Attorney and liberal activist William Kunstler published a 1964 book titled The Minister and the Choir Singer, which he re-released with added editorial material in 1980 as The Hall-Mills Murders. In his book, Kunstler theorized that the Ku Klux Klan had been responsible for the couple's demise, based on the facts that the Klan was a very violent organization and was active in New Jersey in the 1920s. But he acknowledged that the Klan had not previously killed anyone in the state, and could only speculate on why the KKK would target this particular couple, both of whom were white and uninvolved in racial politics. Fictional detective Nero Wolfe reads this book in A Right to Die, while investigating a similar situation.

Gerald Tomlinson's Fatal Tryst: Who Killed the Minister and the Choir Singer? is the most detailed exploration of the case written to date and concludes that the Stevens siblings were the guilty parties.

Additional images and a more detailed account of the local perspective and effect on the once-rural community of Franklin Township can be found in books written by William B. Brahms.

In 2012, Rick Geary released a graphic novel based on the case, titled Lovers' Lane: The Hall-Mills Mystery.

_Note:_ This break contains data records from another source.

(* ===== verification/Stats.v ===== *)
(** * Global counters (src/main.rs: [Stats], [DropReason],
    [DropReasonCounters])

    The atomics are [u64] that wrap.  Every drop goes through [drop_in] or
    [drop_out], which bump a direction counter and a reason counter. *)

From S2P Require Import Prelude.

Inductive DropReason : Type :=
| Auth | RateLimit | Capacity | TooSmall | Parse | Fragment | ForbiddenDst | TcpDisabled
| Pool | StaleQueue | ShardQueue | TxQueue | TunQueue | FlowQueue | FlowCreate | FlowSend
| SocketSend.

Record DropReasonCounters : Type := MkReasons {
  auth : Z; rate_limit : Z; capacity : Z; too_small : Z; parse : Z; fragment : Z;
  forbidden_dst : Z; tcp_disabled : Z; pool : Z; stale_queue : Z; shard_queue : Z;
  tx_queue : Z; tun_queue : Z; flow_queue : Z; flow_create : Z; flow_send : Z; socket_send : Z;
}.
#[global] Instance eta_DropReasonCounters : Eta DropReasonCounters := fun c =>
  MkReasons (auth c) (rate_limit c) (capacity c) (too_small c) (parse c) (fragment c)
    (forbidden_dst c) (tcp_disabled c) (pool c) (stale_queue c) (shard_queue c) (tx_queue c)
    (tun_queue c) (flow_queue c) (flow_create c) (flow_send c) (socket_send c).

(** [fetch_add(n, Relaxed)] on an [AtomicU64]. *)
Definition fetch_add (n x : Z) : Z := u64 (x + n).

Definition increment (self : DropReasonCounters) (reason : DropReason) : DropReasonCounters :=
  match reason with
  | Auth => self <| auth ::= fetch_add 1 |>
  | RateLimit => self <| rate_limit ::= fetch_add 1 |>
  | Capacity => self <| capacity ::= fetch_add 1 |>
  | TooSmall => self <| too_small ::= fetch_add 1 |>
  | Parse => self <| parse ::= fetch_add 1 |>
  | Fragment => self <| fragment ::= fetch_add 1 |>
  | ForbiddenDst => self <| forbidden_dst ::= fetch_add 1 |>
  | TcpDisabled => self <| tcp_disabled ::= fetch_add 1 |>
  | Pool => self <| pool ::= fetch_add 1 |>
  | StaleQueue => self <| stale_queue ::= fetch_add 1 |>
  | ShardQueue => self <| shard_queue ::= fetch_add 1 |>
  | TxQueue => self <| tx_queue ::= fetch_add 1 |>
  | TunQueue => self <| tun_queue ::= fetch_add 1 |>
  | FlowQueue => self <| flow_queue ::= fetch_add 1 |>
  | FlowCreate => self <| flow_create ::= fetch_add 1 |>
  | FlowSend => self <| flow_send ::= fetch_add 1 |>
  | SocketSend => self <| socket_send ::= fetch_add 1 |>
  end.

Definition reasons_new : DropReasonCounters := MkReasons 0 0 0 0 0 0 0 0 0 0 0 0 0 0 0 0 0.

Record Stats : Type := MkStats {
  packets_in : Z;
  packets_out : Z;
  bytes_in : Z;
  bytes_out : Z;
  active_flows : Z;
  active_sessions : Z;
  dropped_in : Z;
  dropped_out : Z;
  throttled_users : Z;
  tcp_forwarded : Z;
  tun_udp_forwarded : Z;
  pool_exhausted : Z;
  drop_reasons : DropReasonCounters;
}.
#[global] Instance eta_Stats : Eta Stats := fun s =>
  MkStats (packets_in s) (packets_out s) (bytes_in s) (bytes_out s) (active_flows s)
    (active_sessions s) (dropped_in s) (dropped_out s) (throttled_users s) (tcp_forwarded s)
    (tun_udp_forwarded s) (pool_exhausted s) (drop_reasons s).

Definition stats_new : Stats := MkStats 0 0 0 0 0 0 0 0 0 0 0 0 reasons_new.

Definition drop_in (self : Stats) (reason : DropReason) : Stats :=
  self <| dropped_in ::= fetch_add 1 |> <| drop_reasons ::= fun c => increment c reason |>.
Definition drop_out (self : Stats) (reason : DropReason) : Stats :=
  self <| dropped_out ::= fetch_add 1 |> <| drop_reasons ::= fun c => increment c reason |>.

(** The sum an operator reads off [DropReasonCounters::to_json]. *)
Definition reasons_total (c : DropReasonCounters) : Z :=
  auth c + rate_limit c + capacity c + too_small c + parse c + fragment c + forbidden_dst c
  + tcp_disabled c + pool c + stale_queue c + shard_queue c + tx_queue c + tun_queue c
  + flow_queue c + flow_create c + flow_send c + socket_send c.

(** Every counted drop has exactly one reason. *)
Definition drops_ok (s : Stats) : Prop :=
  (dropped_in s + dropped_out s) mod 2 ^ 64 = reasons_total (drop_reasons s) mod 2 ^ 64.

(* ------------------------------------------------------------------ *)
(** ** Lemmas *)

Lemma fetch_add_eq n x : exists k, fetch_add n x = x + n + k * 2 ^ 64.
Proof.
  exists (- ((x + n) / 2 ^ 64)). unfold fetch_add, wrap.
  pose proof (Z.div_mod (x + n) (2 ^ 64) ltac:(lia)). lia.
Qed.

Lemma mod_shift a b k : a = b + k * 2 ^ 64 -> a mod 2 ^ 64 = b mod 2 ^ 64.
Proof. intros ->. by rewrite Z.mod_add by lia. Qed.

Lemma increment_total c r :
  reasons_total (increment c r) mod 2 ^ 64 = (reasons_total c + 1) mod 2 ^ 64.
Proof.
  assert (forall x y z, y = z + (fetch_add 1 x - x - 1) -> y mod 2 ^ 64 = z mod 2 ^ 64) as H.
  { intros x y z ->. destruct (fetch_add_eq 1 x) as [k ->]. apply (mod_shift _ _ k). lia. }
  unfold reasons_total, increment.
  destruct r; cbn -[Z.modulo Z.pow fetch_add];
    match goal with |- context [fetch_add 1 ?x] => apply (H x); lia end.
Qed.

Lemma drops_ok_step (d d' t t' : Z) :
  d mod 2 ^ 64 = t mod 2 ^ 64 -> d' mod 2 ^ 64 = (d + 1) mod 2 ^ 64 ->
  t' mod 2 ^ 64 = (t + 1) mod 2 ^ 64 -> d' mod 2 ^ 64 = t' mod 2 ^ 64.
Proof. intros H -> ->. by rewrite <- Zplus_mod_idemp_l, H, Zplus_mod_idemp_l. Qed.

Lemma drop_in_ok s r : drops_ok s -> drops_ok (drop_in s r).
Proof.
  intros H. unfold drops_ok, drop_in in *. cbn -[Z.modulo Z.pow fetch_add].
  eapply drops_ok_step; [exact H | | apply increment_total].
  destruct (fetch_add_eq 1 (dropped_in s)) as [k ->]. apply (mod_shift _ _ k). lia.
Qed.

Lemma drop_out_ok s r : drops_ok s -> drops_ok (drop_out s r).
Proof.
  intros H. unfold drops_ok, drop_out in *. cbn -[Z.modulo Z.pow fetch_add].
  eapply drops_ok_step; [exact H | | apply increment_total].
  destruct (fetch_add_eq 1 (dropped_out s)) as [k ->]. apply (mod_shift _ _ k). lia.
Qed.

#[global] Hint Resolve drop_in_ok drop_out_ok : relay.

(** Any update that leaves the drop counters alone keeps [drops_ok]. *)
Lemma drops_ok_frame s s' :
  dropped_in s' = dropped_in s -> dropped_out s' = dropped_out s ->
  drop_reasons s' = drop_reasons s -> drops_ok s -> drops_ok s'.
Proof. unfold drops_ok. by intros -> -> ->. Qed.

It is one in the series, "A Treasury of XXth Century Murder".

In her book Careless People: Murder, Mayhem and the Invention of The Great Gatsby (2013), Sarah Churchwell speculates that parts of the ending of The Great Gatsby (1925), by F. Scott Fitzgerald, were based on the Hall-Mills Case. Based on her forensic search for clues, she asserts that the two victims in the Halls-Mills murder case inspired the characters who were murdered in The Great Gatsby.

The non-fiction book Blood and Ink: The Scandalous Jazz Age Double Murder that Hooked America on True Crime (2022), by Joe Pompeo, considers the Hall-Mills murder from the standpoint of the media coverage and its general effect on the treatment of crime in contemporary newspapers and magazines.